Not as written. Use gluten-free pasta and gluten-free cream of mushroom soup to make it gluten-free.
Can I make this dairy-free?
Use dairy-free milk, dairy-free cheese, and a dairy-free cream soup alternative.
Final Thoughts
This creamy pea and shell pasta bake is the ultimate scatter-and-bake dinner. With no boiling, no precooking, and just a handful of ingredients, you can create a creamy, cheesy, satisfying meal that tastes like you fussed. The dry pasta cooks right in the dish, absorbing all the savory, creamy flavors, while the frozen peas add sweetness and color.

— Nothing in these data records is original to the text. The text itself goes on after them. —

(** A stream that ends cleanly is read whole. *)
Lemma ReadAll_loop_clean (good : uplink.Download) (b : list Byte.byte) :
  Forall (fun step => uplink.read_err step = None) good ->
  ReadAll_loop good b = (b ++ concat (uplink.read_bytes <$> good), None).
Proof.
  intros Hgood. revert b.
  induction Hgood as [| step good Hstep _ IH]; intros b; cbn.
  - by rewrite app_nil_r.
  - rewrite Hstep, IH. by rewrite <- !(assoc_L (++)).
Qed.

(** A download that opens and then fails while being read: [Get] returns
    the error of the failing [Read] together with every byte read up to
    it. *)
Lemma Get_read_failure {R Upload ObjectIterator : Type}
    (storj : StorjDS R Upload ObjectIterator) (key : Key) (w : World R)
    (good : uplink.Download) (bad : uplink.ReadStep) (rest : uplink.Download)
    (err : error) :
  fst (uplink.DownloadObject (Project storj) (Bucket (conf storj))
         (storjKey key) (remote w)) = uplink.Ok (good ++ bad :: rest) ->
  Forall (fun step => uplink.read_err step = None) good ->
  uplink.read_err bad = Some err ->
  err <> EOF ->
  fst (Get storj key w)
  = (Some (concat (uplink.read_bytes <$> good) ++ uplink.read_bytes bad),
     Some err).
Proof.
  intros Hopen Hgood Hbad Hneq.
  rewrite (Get_open_success storj key w _ Hopen). unfold ReadAll.
  by rewrite (ReadAll_loop_failure good bad rest [] err).
Qed.

(** A download that opens and is read to its end: [Get] returns the whole
    payload and a nil error. *)
Lemma Get_read_success {R Upload ObjectIterator : Type}
    (storj : StorjDS R Upload ObjectIterator) (key : Key) (w : World R)
    (good : uplink.Download) :
  fst (uplink.DownloadObject (Project storj) (Bucket (conf storj))
         (storjKey key) (remote w)) = uplink.Ok good ->
  Forall (fun step => uplink.read_err step = None) good ->
  fst (Get storj key w) = (Some (concat (uplink.read_bytes <$> good)), None).
Proof.
  intros Hopen Hgood.
  rewrite (Get_open_success storj key w _ Hopen). unfold ReadAll.
  by rewrite (ReadAll_loop_clean good []).
Qed.

(** C6.  [Get] on an object of five bytes whose download breaks off after
    two: the call returns the connection error together with the two
    bytes read before it, not a nil or empty value. *)
Theorem Get_read_failure_returns_partial_payload :
  let r := {| Fake.objects := {[ "a" := Fake.bytes "hello" ]};
              Fake.staged := ∅;
              Fake.refused := ∅;
              Fake.cut_after := {[ "a" := 2 ]} |} in
  fst (Get Fake.storj (RawKey "/a") (Fake.start r))
  = (Some (Fake.bytes "he"), Some Fake.reset).
Proof. vm_compute. reflexivity. Qed.

(** *** Query *)

(** C4.  A query whose descriptor holds at least one order or one filter
    fails with the unsupported-query error and no result sequence; the
    only thing the call does is print its log line: no request is sent
    and the remote side is untouched. *)
Theorem Query_rejects_orders_and_filters {R Upload ObjectIterator : Type}
    (storj : StorjDS R Upload ObjectIterator) (q : dsq.Query) (w : World R) :
  0 < len (dsq.Orders q) \/ 0 < len (dsq.Filters q) ->
  Query storj q w
  = ((None, Some (ErrorString "storjds: filters or orders are not supported")),
     mkWorld (remote w) (calls w) (logged w ++ [LogQuery q]) (heap w)).
Proof.
  intros Hq. unfold Query. run_call.
  destruct (dsq.Orders q) as [os |], (dsq.Filters q) as [fs |];
    cbn in *; try done. lia.
Qed.

Lemma Query_rejects_orders_and_filters_witness :
  let q := {| dsq.Prefix := "/a";
              dsq.Filters := Some [dsq.FilterKeyPrefix "/a/1"];
              dsq.Orders := None;
              dsq.Limit := 0; dsq.Offset := 0; dsq.KeysOnly := true;
              dsq.ReturnExpirations := false; dsq.ReturnsSizes := false |} in
  Query Fake.storj q (Fake.start Fake.empty)
  = ((None, Some (ErrorString "storjds: filters or orders are not supported")),
     mkWorld Fake.empty [] [LogQuery q] ∅).
Proof.
  intros q.
  apply (Query_rejects_orders_and_filters Fake.storj q (Fake.start Fake.empty)).
  right. cbn. lia.
Defined.

(** One call of the iterator's [Next] advances the remote cursor once.  A
    result reported with [true] carries the key and size of the object the
    cursor then points at; with keys only, [Next] reports exactly what the
    cursor reports. *)
Lemma Iterator_Next_entry {R Upload ObjectIterator : Type}
    (NewKey : string -> Key) (storj : StorjDS R Upload ObjectIterator)
    (q : dsq.Query) (cursor : ObjectIterator) (w : World R) :
  let step := uplink.ObjectIterator_Next (Project storj) cursor in
  let out := fst (Iterator_Next NewKey storj q cursor w) in
  snd out = snd step
  /\ (snd (fst out) = true ->
      fst step = true
      /\ carries (dsq.Entry_of (fst (fst out)))
                 (uplink.ObjectIterator_Item (Project storj) (snd step)))
  /\ (dsq.KeysOnly q = true -> snd (fst out) = fst step).
Proof.
  cbv zeta. unfold Iterator_Next.
  destruct (uplink.ObjectIterator_Next _ _) as [more cursor']; cbn [fst snd].
  destruct more; cbn [negb].
  - destruct (dsq.KeysOnly q); cbn [negb].
    + run_call. repeat split; done.
    + run_call. destruct (Get _ _ _) as [[val [e |]] w']; cbn [fst snd];
        repeat split; done.
  - destruct (uplink.ObjectIterator_Err _ _); run_call; repeat split; done.
Qed.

This recipe is perfect for busy weeknights, for beginner cooks, or for any time you need a warm, comforting dinner without a lot of work. It is also endlessly customizable—add chicken, bacon, or different vegetables. However you make it, this creamy pea and shell pasta bake will become a family favorite.
So scatter that pasta, pour that creamy sauce, and let the oven work its magic. In about 45 minutes, you will have a golden, bubbly, irresistible dinner that everyone will love. That is the beauty of simple cooking—minimal effort, maximum flavor, and a whole lot of deliciousness. Enjoy.